The most important rule: if you use Access-Control-Allow-Credentials: true, you cannot use Access-Control-Allow-Origin: *. The browser will reject it. You must specify the exact origin. If you need to allow multiple origins, check the request'sOrigin header against an allowlist on the server and reflect it back dynamically:

// Node.js — dynamic origin allowlist
const ALLOWED_ORIGINS = new Set([
  'https://app.example.com',
  'https://staging.example.com',
]);

app.use((req, res, next) => {
  const origin = req.headers.origin;
  if (ALLOWED_ORIGINS.has(origin)) {
    res.setHeader('Access-Control-Allow-Origin', origin);
    res.setHeader('Vary', 'Origin');  // tell caches the response varies by Origin
  }
  if (req.method === 'OPTIONS') {
    res.setHeader('Access-Control-Allow-Methods', 'GET,POST,PUT,DELETE');
    res.setHeader('Access-Control-Allow-Headers', 'Content-Type,Authorization');
    res.setHeader('Access-Control-Max-Age', '86400');
    return res.sendStatus(204);
  }
  next();
});

Diagnosing CORS errors

CORS errors appear in the browser's console, not in the Network tab as a failed request. The request succeeds at the network level (you can see it in the Network tab with a 200 or other status), but the browser blocks the JavaScript from accessing the response body. This is why "it works in Postman but fails in the browser" is the canonical CORS symptom.

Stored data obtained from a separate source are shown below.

(* ===== verification/Registry.v ===== *)
(** * Registry: the registry wrapper (platform-win32/src/registry.rs) *)

From stdpp Require Import base list strings.
From S2P Require Import Prelude Text Effects Models Win32.

Inductive RegistryError : Type :=
| Win32Error (code : Z)
| ValueNotFound (name : str)
| UnexpectedValueType (value : str) (expected actual : Z)
| InvalidUtf16
| EnvironmentExpansionFailed (code : Z)
| InvalidPath
| RegIoError (e : io_error).

Definition show_RegistryError `{Extern} (e : RegistryError) : str :=
  match e with
  | Win32Error code => $"Registry operation failed with Win32 error code: " ++ dec code
  | ValueNotFound name => $"Registry value '" ++ name ++ $"' not found"
  | UnexpectedValueType value expected actual =>
      $"Registry value '" ++ value ++ $"' has type " ++ dec actual ++ $", expected " ++ dec expected
  | InvalidUtf16 => $"Invalid UTF-16 registry data"
  | EnvironmentExpansionFailed code =>
      $"Environment expansion failed with Win32 error code: " ++ dec code
  | InvalidPath => $"Registry key path cannot be converted to wide string"
  | RegIoError e => $"IO error: " ++ show_io_error e
  end.

Inductive RegistryRoot : Type := LocalMachine | CurrentUser | Users | ClassesRoot | CurrentConfig.

Definition HKEY_CLASSES_ROOT : Z := -2147483648.
Definition HKEY_CURRENT_USER : Z := -2147483647.
Definition HKEY_LOCAL_MACHINE : Z := -2147483646.
Definition HKEY_USERS : Z := -2147483645.
Definition HKEY_CURRENT_CONFIG : Z := -2147483643.

Definition root_as_raw (r : RegistryRoot) : Z :=
  match r with
  | LocalMachine => HKEY_LOCAL_MACHINE
  | CurrentUser => HKEY_CURRENT_USER
  | Users => HKEY_USERS
  | ClassesRoot => HKEY_CLASSES_ROOT
  | CurrentConfig => HKEY_CURRENT_CONFIG
  end.

(** ** Wide strings *)
Definition wide_null (w : wide) : wide := w ++ [0%Z].
Definition to_wide_null (s : str) : wide := wide_null (encode_utf16 s).

Definition is_nul (u : Z) : bool := Z.eqb u 0.
Definition from_wide_null (slice : wide) : result RegistryError str :=
  let len := default (length slice) (position is_nul slice) in
  match from_utf16 (take len slice) with
  | Some s => Ok s
  | None => Err InvalidUtf16
  end.

(** Little-endian bytes of a [u32], and back; a buffer of [n] zeroed bytes
    after a call has written [bytes] at its start. *)
Definition u32_le (n : Z) : list Z :=
  [n mod 256; (n / 256) mod 256; (n / 65536) mod 256; (n / 16777216) mod 256]%Z.
Definition le_u32 (bytes : list Z) : Z := foldr (fun b n => b + 256 * n)%Z 0%Z bytes.
Definition written_over (n : nat) (bytes : list Z) : list Z :=
  take n bytes ++ repeat 0%Z (n - length bytes).
Fixpoint units_of_bytes (bytes : list Z) : wide :=
  match bytes with
  | lo :: hi :: rest => (lo + 256 * hi)%Z :: units_of_bytes rest
  | _ => []
  end.
Definition bytes_of_units (units : wide) : list Z :=
  flat_map (fun u => [u mod 256; u / 256]%Z) units.

Section Registry.
Context {S : Type} `{Fuel}.

(** [OwnedHKey::drop]. *)
Definition predefined_root (hkey : Z) : bool :=
  bool_decide (hkey ∈ [HKEY_LOCAL_MACHINE; HKEY_CURRENT_USER; HKEY_USERS; HKEY_CLASSES_ROOT;
                       HKEY_CURRENT_CONFIG]).
Definition close_key {E} (hkey : Z) : M S E unit :=
  if Z.eqb hkey 0 || predefined_root hkey then ret tt else call (RegCloseKey hkey).
Definition using_key {E A} (open : M S E Z) (body : Z -> M S E A) : M S E A :=
  let* hkey := open in defer (close_key hkey) (body hkey).

(** [OwnedHKey::from_raw] on a successful status. *)
Definition owned_key (status hkey : Z) : result RegistryError Z :=
  if Z.eqb status ERROR_SUCCESS
  then (if Z.eqb hkey 0 then Err (Win32Error status) else Ok hkey)
  else Err (Win32Error status).

Definition open_key_raw (root : Z) (subkey : str) (sam : Z) : M S RegistryError Z :=
  let* '(status, hkey) := call (RegOpenKeyExW root (to_wide_null subkey) sam) in
  lift (owned_key status hkey).
Definition open_key (root : RegistryRoot) (subkey : str) (sam : Z) : M S RegistryError Z :=
  open_key_raw (root_as_raw root) subkey sam.
Definition open_subkey (parent : Z) (subkey : str) (sam : Z) : M S RegistryError Z :=
  open_key_raw parent subkey sam.

Definition create_key (parent : Z) (subkey : str) (sam : Z) : M S RegistryError Z :=
  let* '(status, hkey) :=
    call (RegCreateKeyExW parent (to_wide_null subkey) REG_OPTION_NON_VOLATILE sam) in
  lift (owned_key status hkey).

Definition query_value_u32 (hkey : Z) (value_name : str) : M S RegistryError Z :=
  let* answer := call (RegQueryValueExW hkey (to_wide_null value_name) (Some 4%Z)) in
  if Z.eqb (q_status answer) ERROR_SUCCESS then
    if Z.eqb (q_type answer) REG_DWORD then ret (le_u32 (written_over 4 (q_bytes answer)))
    else throw (UnexpectedValueType value_name REG_DWORD (q_type answer))
  else if Z.eqb (q_status answer) ERROR_FILE_NOT_FOUND then throw (ValueNotFound value_name)
  else throw (Win32Error (q_status answer)).

(** [expand_environment_string_with], each turn of its loop one unit of fuel. *)
Fixpoint expand_loop (turns : nat) (source : wide) (required : Z) : M S RegistryError str :=
  match turns with
  | O => out_of_fuel
  | Datatypes.S turns' =>
      let* '(written, buffer) := call (ExpandEnvironmentStringsW source (Some required)) in
      if Z.eqb written 0 then
        let* code := call GetLastError in throw (EnvironmentExpansionFailed code)
      else if (required <? written)%Z then expand_loop turns' source written
      else lift (from_wide_null (written_over (Z.to_nat required) buffer))
  end.
Definition expand_environment_string (value : str) : M S RegistryError str :=
  let source := to_wide_null value in
  let* '(required, _) := call (ExpandEnvironmentStringsW source None) in
  if Z.eqb required 0 then
    let* code := call GetLastError in throw (EnvironmentExpansionFailed code)
  else expand_loop fuel source required.

Definition decode_registry_string (value_type : Z) (buffer : wide) : M S RegistryError str :=
  let* value := lift (from_wide_null buffer) in
  if Z.eqb value_type REG_EXPAND_SZ then expand_environment_string value else ret value.

(** The type that decides the decoding is the one the second query returns. *)
Definition query_value_string (hkey : Z) (value_name : str) : M S RegistryError str :=
  let name := to_wide_null value_name in
  let* first := call (RegQueryValueExW hkey name None) in
  if negb (Z.eqb (q_status first) ERROR_SUCCESS) then
    if Z.eqb (q_status first) ERROR_FILE_NOT_FOUND then throw (ValueNotFound value_name)
    else throw (Win32Error (q_status first))
  else if negb (Z.eqb (q_type first) REG_SZ) && negb (Z.eqb (q_type first) REG_EXPAND_SZ) then
    throw (UnexpectedValueType value_name REG_SZ (q_type first))
  else
    let u16_len := Z.to_nat ((q_size first + 1) / 2) in
    let* second := call (RegQueryValueExW hkey name (Some (q_size first))) in
    if negb (Z.eqb (q_status second) ERROR_SUCCESS) then throw (Win32Error (q_status second))
    else decode_registry_string (q_type second)
           (units_of_bytes (written_over (2 * u16_len) (q_bytes second))).

Definition status_result (status : Z) : result RegistryError unit :=
  if Z.eqb status ERROR_SUCCESS then Ok tt else Err (Win32Error status).
(** Deleting what is not there succeeds. *)
Definition delete_result (status : Z) : result RegistryError unit :=
  if Z.eqb status ERROR_SUCCESS || Z.eqb status ERROR_FILE_NOT_FOUND then Ok tt
  else Err (Win32Error status).

Definition set_value_u32 (hkey : Z) (value_name : str) (val : Z) : M S RegistryError unit :=
  let* status := call (RegSetValueExW hkey (to_wide_null value_name) REG_DWORD (u32_le val)) in
  lift (status_result status).
Definition set_value_string (hkey : Z) (value_name val : str) : M S RegistryError unit :=
  let* status := call (RegSetValueExW hkey (to_wide_null value_name) REG_SZ
                         (bytes_of_units (to_wide_null val))) in
  lift (status_result status).
Definition delete_value (hkey : Z) (value_name : str) : M S RegistryError unit :=
  let* status := call (RegDeleteValueW hkey (to_wide_null value_name)) in
  lift (delete_result status).
Definition delete_tree (hkey : Z) (subkey : str) : M S RegistryError unit :=
  let* status := call (RegDeleteTreeW hkey (to_wide_null subkey)) in
  lift (delete_result status).
Definition rename_subkey (hkey : Z) (old_name new_name : str) : M S RegistryError unit :=
  let* status := call (RegRenameKey hkey (to_wide_null old_name) (to_wide_null new_name)) in
  lift (status_result status).

Definition subkey_exists (hkey : Z) (subkey : str) : M S RegistryError bool :=
  let* r := attempt (open_subkey hkey subkey KEY_READ) in
  match r with
  | Ok k => do* close_key k in ret true
  | Err (Win32Error 2%Z) => ret false
  | Err e => throw e
  end.

Definition NAME_BUFFER_UNITS : Z := 256.
Fixpoint enum_loop (turns : nat) (hkey index : Z) (results : list str) : M S RegistryError (list str) :=
  match turns with
  | O => out_of_fuel
  | Datatypes.S turns' =>
      let* answer := call (RegEnumKeyExW hkey index NAME_BUFFER_UNITS) in
      if Z.eqb (e_status answer) ERROR_SUCCESS then
        if (NAME_BUFFER_UNITS <? e_length answer + 1)%Z
        then panic ($"range end index out of range")
        else
          let* key_name := lift (from_wide_null (take (Z.to_nat (e_length answer + 1)) (e_buffer answer))) in
          enum_loop turns' hkey (index + 1) (results ++ [key_name])
      else if Z.eqb (e_status answer) ERROR_NO_MORE_ITEMS then ret results
      else throw (Win32Error (e_status answer))
  end.
Definition enum_subkeys (hkey : Z) : M S RegistryError (list str) := enum_loop fuel hkey 0 [].

Definition save_key (hkey : Z) (target_file : wide) : M S RegistryError unit :=
  let* status := call (RegSaveKeyExW hkey (wide_null target_file) REG_LATEST_FORMAT) in
  lift (status_result status).
Definition load_hive (root : RegistryRoot) (subkey : str) (hive_path : wide) : M S RegistryError unit :=
  let* status := call (RegLoadKeyW (root_as_raw root) (to_wide_null subkey) (wide_null hive_path)) in
  lift (status_result status).
Definition unload_hive (root : RegistryRoot) (subkey : str) : M S RegistryError unit :=
  let* status := call (RegUnLoadKeyW (root_as_raw root) (to_wide_null subkey)) in
  lift (status_result status).

(** ** Which calls the wrappers make *)

(** Reading the registry: opening, querying, enumerating, closing. *)
Definition reads_registry (a : sys) : bool :=
  match a with
  | RegOpenKeyExW _ _ _ | RegCloseKey _ | RegQueryValueExW _ _ _ | RegEnumKeyExW _ _ _
  | ExpandEnvironmentStringsW _ _ | GetLastError => true
  | _ => false
  end.
End Registry.

Lemma written_over_full n bytes : length bytes = n -> written_over n bytes = bytes.
Proof. intros <-. unfold written_over. by rewrite firstn_all, Nat.sub_diag, app_nil_r. Qed.

(** The read-only wrappers make only reading calls, whatever the answers: one
    lemma per wrapper, each an instance of this hypothesis on the class of
    calls a client allows. *)
Section ReadOnly.
Context {S : Type} `{Fuel} (P : sys -> Prop) (HP : forall a, reads_registry a = true -> P a).

Lemma mcalls_close_key {E} hkey : mcalls P (close_key (S:=S) (E:=E) hkey).
Proof. unfold close_key. by solve_calls. Qed.
Lemma mcalls_open_key_raw root subkey sam : mcalls P (open_key_raw (S:=S) root subkey sam).
Proof. unfold open_key_raw. by solve_calls. Qed.
Lemma mcalls_open_key root subkey sam : mcalls P (open_key (S:=S) root subkey sam).
Proof. apply mcalls_open_key_raw. Qed.
Lemma mcalls_open_subkey parent subkey sam : mcalls P (open_subkey (S:=S) parent subkey sam).
Proof. apply mcalls_open_key_raw. Qed.
Lemma mcalls_query_value_u32 hkey name : mcalls P (query_value_u32 (S:=S) hkey name).
Proof. unfold query_value_u32. by solve_calls. Qed.
Lemma mcalls_expand_loop n source required : mcalls P (expand_loop (S:=S) n source required).
Proof. revert required. induction n; intros; simpl; by solve_calls. Qed.
Lemma mcalls_query_value_string hkey name : mcalls P (query_value_string (S:=S) hkey name).
Proof.
  unfold query_value_string, decode_registry_string, expand_environment_string.
  solve_calls; try (by apply HP). apply mcalls_expand_loop.
Qed.
Lemma mcalls_subkey_exists hkey name : mcalls P (subkey_exists (S:=S) hkey name).
Proof.
  unfold subkey_exists. apply mcalls_bind; [apply mcalls_attempt, mcalls_open_subkey|].
  intros [k|e]; [|by repeat case_match].
  apply mcalls_bind; [apply mcalls_close_key|by intros ?].
Qed.
Lemma mcalls_enum_subkeys hkey : mcalls P (enum_subkeys (S:=S) hkey).
Proof.
  unfold enum_subkeys. generalize 0%Z as index, (@nil str) as results.
  induction (fuel : nat); intros; simpl; by solve_calls.
Qed.
Lemma mcalls_using_key {E A} (open : M S E Z) (body : Z -> M S E A) :
  mcalls P open -> (forall k, mcalls P (body k)) -> mcalls P (using_key open body).
Proof.
  intros Ho Hb. apply mcalls_bind; [done|]. intros k.
  apply mcalls_defer; [apply mcalls_close_key|done].
Qed.
End ReadOnly.

(** ** Properties *)

Lemma position_nul_wide_null w :
  Forall (fun u => is_nul u = false) w -> position is_nul (wide_null w) = Some (length w).
Proof. intros Hw. by apply position_app_hit. Qed.

(** Decoding an encoded string gives the string back, for every string of
    Unicode scalar values without NUL. *)
Theorem from_to_wide_null (s : str) (Hs : Forall scalar s) (Hn : Forall (fun c => c <> 0%Z) s) :
  from_wide_null (to_wide_null s) = Ok s.
Proof.
  unfold from_wide_null, to_wide_null.
  rewrite position_nul_wide_null by (by apply encode_utf16_no_nul). simpl.
  unfold wide_null. rewrite take_app_length. by rewrite from_encode_utf16.
Qed.

Lemma from_to_wide_null_witness :
  from_wide_null (to_wide_null [70; 233; 128512]%Z) = Ok [70; 233; 128512]%Z.
Proof.
  apply (from_to_wide_null [70; 233; 128512]%Z); repeat constructor; unfold scalar; lia.
Defined.

Lemma le_u32_le (n : Z) : (0 <= n <= u32_max)%Z -> le_u32 (u32_le n) = n.
Proof.
  unfold u32_max, le_u32, u32_le. intros Hn. cbn [foldr].
  replace (n / 65536)%Z with (n / 256 / 256)%Z by (by rewrite Z.div_div).
  replace (n / 16777216)%Z with (n / 256 / 256 / 256)%Z by (by rewrite !Z.div_div).
  rewrite (Z.mod_small (n / 256 / 256 / 256) 256).
  - pose proof (Z.div_mod n 256). pose proof (Z.div_mod (n / 256) 256).
    pose proof (Z.div_mod (n / 256 / 256) 256). lia.
  - rewrite !Z.div_div by lia. split; [apply Z.div_pos; lia|apply Z.div_lt_upper_bound; lia].
Qed.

To diagnose: open DevTools, go to the Network tab, find the failing request. If there is a corresponding OPTIONS request before it, look at the OPTIONS response headers. If there is no OPTIONS request, the failure is on the simple request's response. In both cases, check whether Access-Control-Allow-Origin is present, whether it matches the requesting origin exactly, and whether the method and headers used are in the allowed list.

Do not use browser extensions that disable CORS. They work by injecting headers or proxying requests, which hides the real issue and leaves you with a configuration that works in development but breaks in production for every other user. Fix CORS at the server, not the browser.

The wildcard trap

Setting Access-Control-Allow-Origin: * allows any origin to read responses, which is appropriate for truly public APIs (CDN assets, public data endpoints) but wrong for any API that handles user data or requires authentication. A wildcard origin combined with authentication means any website in the world can call your API using your users' sessions. Restrict the allowed origins to the specific domains that legitimately need access.